Гость сидел по правую руку от него. По левую — также в чёрной, как полночь, форме СС — оберштурмбаннфюрер Карльхайнц Дрекслер, начальник службы безопасности. По званию он был равен Хуберу — очкастый, лысеющий, полный: совершенно не тот образ, каким представлялась «высшая раса», как всегда думал Граф. Напротив них сидели трое лейтенантов, командующих пусковыми батальонами: Зайдль — шахматист из Берлина; Кляйн — молчаливый, но способный инженер, поднявшийся с самых низов; и Шток — нервный человек, снимавший напряжение чтением вестернов по вечерам. В самом конце стола сидел Граф.
Пара ординарцев в белых перчатках подавала еду на довоенной фарфоровой посуде с монограммой отеля: жидкий капустный суп и неясные, почти мифические остатки древнего кабана, которого эсэсовцы подстрелили в лесу на прошлой неделе. Хлеб был, но картошки не было: большую часть картофельного урожая в Германии в том году реквизировали для перегонки в спирт — ракетное топливо. Как избалованные дети, Фау-2 отнимали еду у взрослых.
Хотя Хубер выставил на стол две бутылки шнапса в честь события и рассказал пару своих сомнительных шуток, атмосфера оставалась подавленной.
Узкий пятачок свечного света, отражённый в высоких зеркалах, только подчеркивал пустоту холодного обеденного зала и тьму, царившую за пределами освещённого круга.
Больше всего Граф хотел напиться. Он уже допил свой шнапс и с вожделением посматривал на ближайшую бутылку, размышляя, будет ли невежливо потянуться за ней, когда Хубер постучал ножом по бокалу и встал.
— Господа, как вы знаете, новая партия ракет должна прибыть к полуночи, поэтому нам нужно закончить пораньше, чтобы все могли немного отдохнуть в ожидании, — начал Хубер. — Но прежде чем разойтись, я хотел бы поприветствовать штурмшарфюрера Бивака в нашем полку. В пылу битвы слишком легко забыть, ради чего мы воюем. Назначение национал-социалистического офицера по политвоспитанию в германской армии — напоминать нам о нашем деле. Я хочу, чтобы вы все дали ему возможность поговорить с вашими солдатами до конца недели. — Он слегка поклонился Биваку.
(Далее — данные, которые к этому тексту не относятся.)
Lemma envelope_accounts raw txid tx e : GetRawTransactionVerbose client (canonicalTxID raw) = Ok (Some tx) ->
  direct_envelope txid tx = Ok e -> accounts raw e.
Proof.
  intros Ht. unfold direct_envelope. destruct (direct_block _ _) as [height|err]; simpl; [|done].
  destruct (direct_inputs _ _ _ _ _) as [ins|err] eqn:Ei; simpl; [|done].
  destruct (read_outputs _ _) as [[outs totalOut]|err] eqn:Eo; simpl; [|done]. intros [= <-].
  apply inputs_account in Ei as (spent & Hs & Hv & Hin); [|unfold in_int64, min_int64, max_int64; simpl; lia].
  apply outputs_account in Eo as (paid & Hp & Hout & ->). exists tx, spent, paid. split; [done|]. split; [done|]. split; [done|].
  split; [done|]. split; [simpl; by rewrite stable_sort_perm, Hout|].
  cbv zeta. intros Hi Ho. simpl. f_equal. change (ri_total no_inputs) with 0 in Hin. rewrite Z.add_0_l, wrap64_id in Hin by done.
  unfold fee_of. rewrite Hin, (wrap64_id (sum_of id paid)) by (unfold in_int64, min_int64, max_int64 in *; lia).
  destruct (Z.ltb_spec 0 (sum_of spent_value spent)); [|done].
  destruct (Z.leb_spec (sum_of id paid) (sum_of spent_value spent)); [|done]. simpl.
  apply wrap64_id. unfold in_int64, min_int64, max_int64 in *. lia.
Qed.

(** Also: the envelope of a transaction lists every input with the output it spends, and
    every output, and its fee is what the inputs found exceed the outputs by, as long as the
    totals fit 64 bits. *)
Theorem envelopes_account signatures es : envelopes client signatures = Ok es -> Forall2 accounts signatures es.
Proof.
  rewrite envelopes_direct. unfold direct_envelopes. destruct (canonical_ids 0 signatures) as [txids|err] eqn:Ei; simpl; [|done].
  destruct (GetRawTransactionsVerbose client txids) as [txs|err] eqn:Er; [|done]. apply Hraw in Er.
  revert Ei. generalize 0 as i. intros i Hcan. revert i signatures Hcan es.
  induction Er as [|txid tx txids txs Htx _ IH]; intros i signatures Hcan es; simpl.
  - intros [= <-]. destruct signatures as [|raw sigs]; [constructor|]. simpl in Hcan.
    destruct (str_empty _); [done|]. by destruct (canonical_ids (i + 1) sigs).
  - destruct signatures as [|raw sigs]; [done|]. simpl in Hcan. destruct (str_empty _); [done|].
    destruct (canonical_ids (i + 1) sigs) as [ids|err] eqn:Es; simpl in Hcan; [|done]. injection Hcan as <- <-.
    destruct tx as [tx|]; [|done]. destruct (direct_envelope _ tx) as [e|err] eqn:Ee; simpl; [|done].
    destruct (direct_envelopes_of ids txs) as [rest|err] eqn:Ed; simpl; [|done]. intros [= <-].
    constructor; [by eapply envelope_accounts|by eapply IH].
Qed.
End Ahead.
— Мы рады видеть вас среди нас, штурмшарфюрер.
Бивак улыбнулся ему снизу вверх и кивнул.
— Сегодня мы произвели шесть запусков, — продолжил Хубер. — Отличный результат! Но давайте сделаем завтрашний день ещё лучше. Я хочу поставить перед нами новую цель. — Он окинул взглядом стол. — Покажем нашему новому товарищу, на что мы способны. Завтра мы выпустим двенадцать!
Двенадцать! Глаза Графа расширились. Он уловил краткую паузу, и тут Дрекслер первым ударил кулаком по столу в знак одобрения. Артиллеристы последовали примеру эсэсовца, хоть и без особого энтузиазма.
— Отлично, — просиял Хубер. Он поднял бокал. — Тогда я предлагаю тост.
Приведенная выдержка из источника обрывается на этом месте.